Top of Information supplied
(* ===== verification/ScopeNew.v ===== *)
(** * Adding a scope to the tree *)

From S2P Require Import Prelude JsString JsObject JsNumber UriCodec Json Scope ScopeTree ScopeFacts ScopeVisit ScopeRun.

Section New.
Context (st : scopes) (f : forest) (R : represents st f) (isolate : bool) (i : nat) (Hi : attached f i).

Abbreviation c := (f_next f).
Abbreviation f' := (f_step f (New isolate i)).1.

(** The record of the new scope. *)
Definition new_child (r : scope) : scope :=
  Scope (Some i) None (s_tail r) None None (if isolate then None else Some i)
    (if isolate then Some false else None) false ∅ ∅.

(** What [$new] leaves: the new scope, its parent's ends and the link of its elder sibling. *)
Record created (r : scope) (cs : list nat) (st' : scopes) : Prop := {
  cr_next : sc_next st' = S c;
  cr_child : sc_store st' !! c = Some (new_child r);
  cr_old : forall j, j <> c -> match sc_store st !! j with
    | None => sc_store st' !! j = None
    | Some rj => exists r', sc_store st' !! j = Some r' /\ s_parent r' = s_parent rj /\ s_listeners r' = s_listeners rj
        /\ s_count r' = s_count rj /\ s_proto r' = s_proto rj /\ s_destroyed r' = s_destroyed rj /\ s_noops r' = s_noops rj
        /\ s_prev r' = s_prev rj
        /\ s_next r' = (if decide (last cs = Some j) then Some c else s_next rj)
        /\ s_head r' = (if decide (j = i) then head (cs ++ [c]) else s_head rj)
        /\ s_tail r' = (if decide (j = i) then Some c else s_tail rj)
    end
}.

Lemma new_created : exists r cs st', sc_store st !! i = Some r /\ f_children f !! i = Some cs
  /\ scope_new isolate i st = Ok (c, st') /\ created r cs st'.
Proof.
  destruct R as (T & _ & _). assert (Hi' := Hi). destruct Hi' as [cs Hcs].
  destruct (t_node _ _ T _ _ Hcs) as (r & Hr & Hp & Hh & Ht & _).
  assert (Hic : i < c) by (by apply (tree_lt st)).
  exists r, cs. unfold scope_new. rewrite Hr, Hh, (t_next _ _ T).
  set (s1 := Scopes (<[c := _]> (sc_store st)) (S c)).
  assert (H1 : sc_store s1 !! c = Some (new_child r)) by apply lookup_insert_eq.
  assert (H1n : forall j, j <> c -> sc_store s1 !! j = sc_store st !! j) by (intros j Hj; by apply lookup_insert_ne).
  destruct (last cs) as [t|] eqn:El.
  - assert (Htin : t ∈ cs) by (by apply last_Some_elem_of).
    destruct (t_child _ _ T _ _ _ Hcs Htin) as (_ & Hta & Hit). pose proof (tree_lt _ _ _ T Hta).
    assert (Hhd : exists h, head cs = Some h /\ head (cs ++ [c]) = Some h) by (destruct cs as [|h cs]; [done|by exists h]).
    destruct Hhd as (h & Hh1 & Hh2). rewrite Hh1, Ht.
    eexists. split_and!; [done|done|reflexivity|]. split; [done| |].
    + by rewrite !change_ne by lia.
    + intros j Hj. destruct (sc_store st !! j) as [rj|] eqn:Ej.
      * destruct (decide (j = i)) as [-> |Hji].
        { rewrite Hr in Ej. injection Ej as <-. eexists. split.
          { apply change_eq. rewrite change_ne by lia. rewrite H1n by done. exact Hr. }
          repeat case_decide; simplify_eq; try lia. simpl. by rewrite Hh, Hh1, Hh2. }
        rewrite change_ne by done. destruct (decide (t = j)) as [<-|Htj].
        { eexists. split; [apply change_eq; by rewrite H1n|]. by repeat case_decide; simplify_eq. }
        exists rj. rewrite change_ne, H1n by done. by repeat case_decide; simplify_eq.
      * rewrite !change_ne; [by rewrite H1n|intros <-|intros <-; congruence].
        destruct (t_node _ _ T t) with (cs := default [] (f_children f !! t)) as (rt & Hrt & _); [by destruct Hta as [? ->]|].
        congruence.
  - apply last_None in El as ->. simpl. eexists. split_and!; [done|done|reflexivity|]. split; [done| |].
    + by rewrite !change_ne by lia.
    + intros j Hj. destruct (decide (j = i)) as [-> |Hji].
      * rewrite Hr. eexists. split; [do 2 apply change_eq; by rewrite H1n|done].
      * rewrite !change_ne by done. rewrite H1n by done. destruct (sc_store st !! j) as [rj|]; [by exists rj|done].
Qed.

Lemma new_children j : f_children f' !! j = if decide (j = c) then Some [] else
  if decide (j = i) then Some (children f i ++ [c]) else f_children f !! j.
Proof.
  simpl. destruct (decide (j = c)) as [->|Hj]; [by rewrite lookup_insert_eq|]. rewrite lookup_insert_ne by done.
  destruct (decide (j = i)) as [->|Hji]; [by rewrite lookup_insert_eq|by rewrite lookup_insert_ne].
Qed.

Lemma new_parent j : f_parent f' !! j = if decide (j = c) then Some i else f_parent f !! j.
Proof.
  simpl. destruct (decide (j = c)) as [->|Hj]; [by rewrite lookup_insert_eq|by rewrite lookup_insert_ne].
Qed.

(** The attached scopes before are attached after, with the same children but for [i]. *)
Lemma new_children_inv j cs' : f_children f' !! j = Some cs' -> j <> c ->
  exists cs, f_children f !! j = Some cs /\ cs' = if decide (j = i) then cs ++ [c] else cs.
Proof.
  rewrite new_children. intros H Hj. rewrite decide_False in H by done. destruct (decide (j = i)) as [->|].
  - injection H as <-. unfold children. destruct Hi as [cs Hcs]. exists cs. by rewrite Hcs.
  - by exists cs'.
Qed.

Context (r : scope) (cs : list nat) (st' : scopes).
Context (Hr : sc_store st !! i = Some r) (Hcs : f_children f !! i = Some cs) (Hcr : created r cs st').
Let T : tree st f := proj1 R.

Lemma new_attached_lt j : attached f j -> j < c.
Proof. apply (tree_lt st f _ T). Qed.

(** Nothing is known of the number of the new scope before. *)
Lemma new_unknown : f_children f !! c = None /\ f_parent f !! c = None /\ forall j cs', f_children f !! j = Some cs' -> c ∉ cs'.
Proof.
  assert (H : f_children f !! c = None).
  { destruct (f_children f !! c) eqn:E; [|done]. pose proof (new_attached_lt c (mk_is_Some _ _ E)). lia. }
  assert (Hno : forall j cs', f_children f !! j = Some cs' -> c ∉ cs').
  { intros j cs' Hj Hin. destruct (t_child _ _ T _ _ _ Hj Hin) as (_ & [? Hc] & _). congruence. }
  split_and!; [done| |done]. destruct (f_parent f !! c) as [p|] eqn:E; [|done].
  destruct (t_parent _ _ T _ _ E) as (cs' & Hp & Hin). by apply Hno in Hp.
Qed.

Lemma new_link j : j <> c -> last cs <> Some j -> link_of st' j = link_of st j.
Proof.
  intros Hj Hl. unfold link_of. pose proof (cr_old _ _ _ Hcr j Hj) as H.
  destruct (sc_store st !! j) as [rj|]; [|by rewrite H].
  destruct H as (r' & -> & _ & _ & _ & _ & _ & _ & Hp & Hn & _). simpl. by rewrite Hp, Hn, decide_False.
Qed.

Lemma new_links j cs' : f_children f' !! j = Some cs' -> dseg (link_of st') None cs' None.
Proof.
  intros Hj. destruct (decide (j = c)) as [->|Hjc].
  { rewrite new_children, decide_True in Hj by done. by injection Hj as <-. }
  destruct (new_children_inv j cs' Hj Hjc) as (cs0 & Hcs0 & ->). pose proof (t_links _ _ T _ _ Hcs0) as Hseg.
  destruct new_unknown as (_ & _ & Hno). destruct (decide (j = i)) as [->|Hji].
  - rewrite Hcs in Hcs0. injection Hcs0 as <-. apply dseg_app. split; [|split; [|done]].
    + apply (dseg_next (link_of st) _ _ _ None); [by eapply T| | |done].
      * intros x Hx Hlx. apply new_link; [|done]. intros ->. by apply (Hno i cs).
      * intros x p n Hlx Hx. unfold link_of in *. destruct (sc_store st !! x) as [rx|] eqn:Ex; [|done].
        injection Hx as <- <-. assert (Hxc : x <> c) by (intros ->; apply (Hno i cs Hcs); by apply last_Some_elem_of).
        pose proof (cr_old _ _ _ Hcr x Hxc) as H. rewrite Ex in H.
        destruct H as (r' & -> & _ & _ & _ & _ & _ & _ & Hp & Hn & _). simpl. by rewrite Hp, Hn, decide_True.
    + unfold link_of. rewrite (cr_child _ _ _ Hcr). simpl. unfold last_or.
      destruct (t_node _ _ T _ _ Hcs) as (r0 & Hr0 & _ & _ & Ht & _). rewrite Hr in Hr0. injection Hr0 as <-.
      rewrite Ht. by destruct (last cs).
  - eapply dseg_frame; [|exact Hseg]. intros x Hx. apply new_link.
    + intros ->. by apply (Hno j cs0).
    + intros Hl%last_Some_elem_of. destruct (t_child _ _ T _ _ _ Hcs0 Hx) as (H1 & _).
      destruct (t_child _ _ T _ _ _ Hcs Hl) as (H2 & _). congruence.
Qed.

Lemma new_live j name : live f' j name = live f j name.
Proof. done. Qed.

Lemma new_tree : tree st' f'.
Proof.
  destruct new_unknown as (Hc1 & Hc2 & Hno). constructor.
  - by rewrite (cr_next _ _ _ Hcr).
  - intros j cs' Hj. destruct (decide (j = c)) as [->|Hjc].
    + exists (new_child r). split; [apply Hcr|]. rewrite new_children, decide_True in Hj by done. injection Hj as <-.
      split_and!; [by rewrite new_parent, decide_True|done..|]. intros name. unfold live_of, listeners_of. simpl.
      rewrite lookup_empty. unfold live. simpl. by rewrite (t_fresh_live _ _ T).
    + destruct (new_children_inv j cs' Hj Hjc) as (cs0 & Hcs0 & ->).
      destruct (t_node _ _ T _ _ Hcs0) as (rj & Hrj & H1 & H2 & H3 & H4).
      pose proof (cr_old _ _ _ Hcr j Hjc) as H. rewrite Hrj in H.
      destruct H as (r' & Hr' & E1 & E2 & _ & _ & _ & _ & _ & _ & E3 & E4). exists r'. split; [done|].
      split_and!; [by rewrite E1, new_parent, decide_False| | |by intros name; unfold live_of, listeners_of; rewrite E2; apply H4].
      * rewrite E3. destruct (decide (j = i)) as [->|]; [congruence|done].
      * rewrite E4. destruct (decide (j = i)) as [->|]; [by rewrite last_snoc|done].
  - apply new_links.
  - intros j cs' Hj. destruct (decide (j = c)) as [->|Hjc].
    { rewrite new_children, decide_True in Hj by done. injection Hj as <-. apply NoDup_nil_2. }
    destruct (new_children_inv j cs' Hj Hjc) as (cs0 & Hcs0 & ->). pose proof (t_nodup _ _ T _ _ Hcs0).
    destruct (decide (j = i)); [|done]. apply NoDup_app. split_and!; [done| |apply NoDup_singleton].
    intros x Hx. rewrite list_elem_of_singleton. intros ->. by apply (Hno j cs0).
  - intros j cs' d Hj Hd. rewrite new_parent. destruct (decide (j = c)) as [->|Hjc].
    { rewrite new_children, decide_True in Hj by done. injection Hj as <-. by apply not_elem_of_nil in Hd. }
    destruct (new_children_inv j cs' Hj Hjc) as (cs0 & Hcs0 & ->).
    assert (Hcase : d ∈ cs0 \/ j = i /\ d = c).
    { destruct (decide (j = i)) as [->|]; [|by left]. apply elem_of_app in Hd as [|Hd]; [by left|].
      right. by apply list_elem_of_singleton in Hd. }
    unfold attached. destruct Hcase as [Hd0|[-> ->]].
    + assert (Hdc : d <> c) by (intros ->; by apply (Hno j cs0)).
      destruct (t_child _ _ T _ _ _ Hcs0 Hd0) as (H1 & H2 & H3). rewrite decide_False by done.
      split_and!; [done| |done]. rewrite new_children, decide_False by done.
      destruct (decide (d = i)); [by eexists|done].
    + rewrite decide_True by done. split_and!; [done|rewrite new_children, decide_True by done; by eexists|by apply new_attached_lt].
  - intros j p Hj. rewrite new_parent in Hj. destruct (decide (j = c)) as [->|Hjc].
    + injection Hj as <-. exists (children f i ++ [c]). split; [|apply elem_of_app; right; left].
      pose proof (new_attached_lt i Hi). rewrite new_children, decide_False, decide_True by (done || lia). done.
    + destruct (t_parent _ _ T _ _ Hj) as (cs0 & Hp & Hin). rewrite new_children.
      rewrite decide_False by (intros ->; congruence). destruct (decide (p = i)) as [->|]; [|by exists cs0].
      exists (children f i ++ [c]). split; [done|]. apply elem_of_app. left. unfold children. by rewrite Hp.
  - destruct (t_root _ _ T) as [Hroot Hp]. pose proof (new_attached_lt root Hroot).
    rewrite new_children, new_parent. destruct (decide (root = c)) as [E|_]; [lia|]. split; [|exact Hp].
    destruct (decide (root = i)); [by eexists|exact Hroot].
  - intros j Hj Hroot. rewrite new_parent. destruct (decide (j = c)) as [|Hjc]; [by eexists|].
    destruct Hj as [cs' Hj]. destruct (new_children_inv j cs' Hj Hjc) as (cs0 & Hcs0 & _).
    apply (t_attached _ _ T); [by eexists|done].
  - intros j Hj. rewrite (cr_next _ _ _ Hcr). destruct (decide (j = c)) as [->|Hjc]; [lia|].
    pose proof (cr_old _ _ _ Hcr j Hjc) as H. destruct (sc_store st !! j) as [rj|] eqn:E.
    + pose proof (t_fresh _ _ T j (mk_is_Some _ _ E)). rewrite (t_next _ _ T) in *. lia.
    + rewrite H in Hj. by destruct Hj.
  - intros j Hj. simpl in *. apply (t_fresh_live _ _ T). lia.
Qed.

Lemma new_cnt j m : j <> c -> cnt st' m j = cnt st m j.
Proof.
  intros Hj. unfold cnt. pose proof (cr_old _ _ _ Hcr j Hj) as H. destruct (sc_store st !! j) as [rj|]; [|by rewrite H].
  destruct H as (r' & -> & _ & _ & E & _). simpl. by rewrite E.
Qed.

Lemma new_flow m : flow st' f' None m None 0.
Proof.
  pose proof R as (_ & F & _). destruct new_unknown as (Hc1 & Hc2 & Hno). intros j rj Hj _ Hrj. rewrite decide_False, Z.sub_0_r by done.
  assert (Htc : tot st' m c = 0%Z) by (unfold tot; by rewrite (cr_child _ _ _ Hcr)).
  assert (Hsum : forall l, c ∉ l -> zsum (tot st' m <$> l) = zsum (tot st m <$> l)).
  { intros l Hl. apply zsum_same. intros x Hx. apply cnt_tot, new_cnt. intros ->. done. }
  destruct (decide (j = c)) as [->|Hjc].
  - rewrite (cr_child _ _ _ Hcr) in Hrj. injection Hrj as <-. unfold expected, children.
    rewrite new_children, decide_True, new_live by done. unfold live. by rewrite (t_fresh_live _ _ T).
  - destruct Hj as [cs' Hj]. destruct (new_children_inv j cs' Hj Hjc) as (cs0 & Hcs0 & ->).
    pose proof (new_cnt j m Hjc) as Hcnt. unfold cnt in Hcnt. rewrite Hrj in Hcnt.
    destruct (sc_store st !! j) as [r0|] eqn:E0; [|done]. injection Hcnt as Hcnt.
    pose proof (F m j r0 (mk_is_Some _ _ Hcs0) ltac:(done) E0) as Hc. rewrite decide_False, Z.sub_0_r in Hc by done.
    unfold count_ok in *. rewrite Hcnt. replace (expected st' f' j m) with (expected st f j m); [done|].
    unfold expected. rewrite new_live. f_equal. unfold children. rewrite Hj, Hcs0. simpl.
    pose proof (Hno _ _ Hcs0). destruct (decide (j = i)); [|by rewrite Hsum].
    rewrite fmap_app. unfold zsum at 2. rewrite foldr_app. simpl. rewrite Htc. by rewrite <- (Hsum cs0).
Qed.

Lemma new_usable : usable st' f'.
Proof.
  pose proof R as (_ & _ & U). intros j rj Hj Hrj. rewrite new_parent. destruct (decide (j = c)) as [->|Hjc].
  - rewrite (cr_child _ _ _ Hcr) in Hrj. injection Hrj as <-. split; [done|]. simpl. destruct isolate; [by left|by right].
  - destruct Hj as [cs' Hj]. destruct (new_children_inv j cs' Hj Hjc) as (cs0 & Hcs0 & _).
    pose proof (cr_old _ _ _ Hcr j Hjc) as H. destruct (sc_store st !! j) as [r0|] eqn:E0; [|congruence].
    destruct H as (r' & Hr' & _ & _ & _ & E1 & E2 & E3 & _). rewrite Hr' in Hrj. injection Hrj as <-.
    rewrite E1, E2, E3. apply (U j r0); [by eexists|done].
Qed.
End New.

Lemma new_represents st f b i :
  represents st f -> attached f i ->
  exists st', scope_new b i st = Ok (f_next f, st') /\ represents st' (f_step f (New b i)).1.
Proof.
  intros R Hi. destruct (new_created st f R b i Hi) as (r & cs & st' & Hr & Hcs & E & Hcr). exists st'. split; [done|].
  split_and!; [by eapply new_tree|intros m; by eapply new_flow|by eapply new_usable].
Qed.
Bottom of Information supplied
* [Work item]
Please go through the data and copy each line containing the word "Hsum".

* [Solution to the exercise]
  assert (Hsum : forall l, c ∉ l -> zsum (tot st' m <$> l) = zsum (tot st m <$> l)).
    pose proof (Hno _ _ Hcs0). destruct (decide (j = i)); [|by rewrite Hsum].
    rewrite fmap_app. unfold zsum at 2. rewrite foldr_app. simpl. rewrite Htc. by rewrite <- (Hsum cs0).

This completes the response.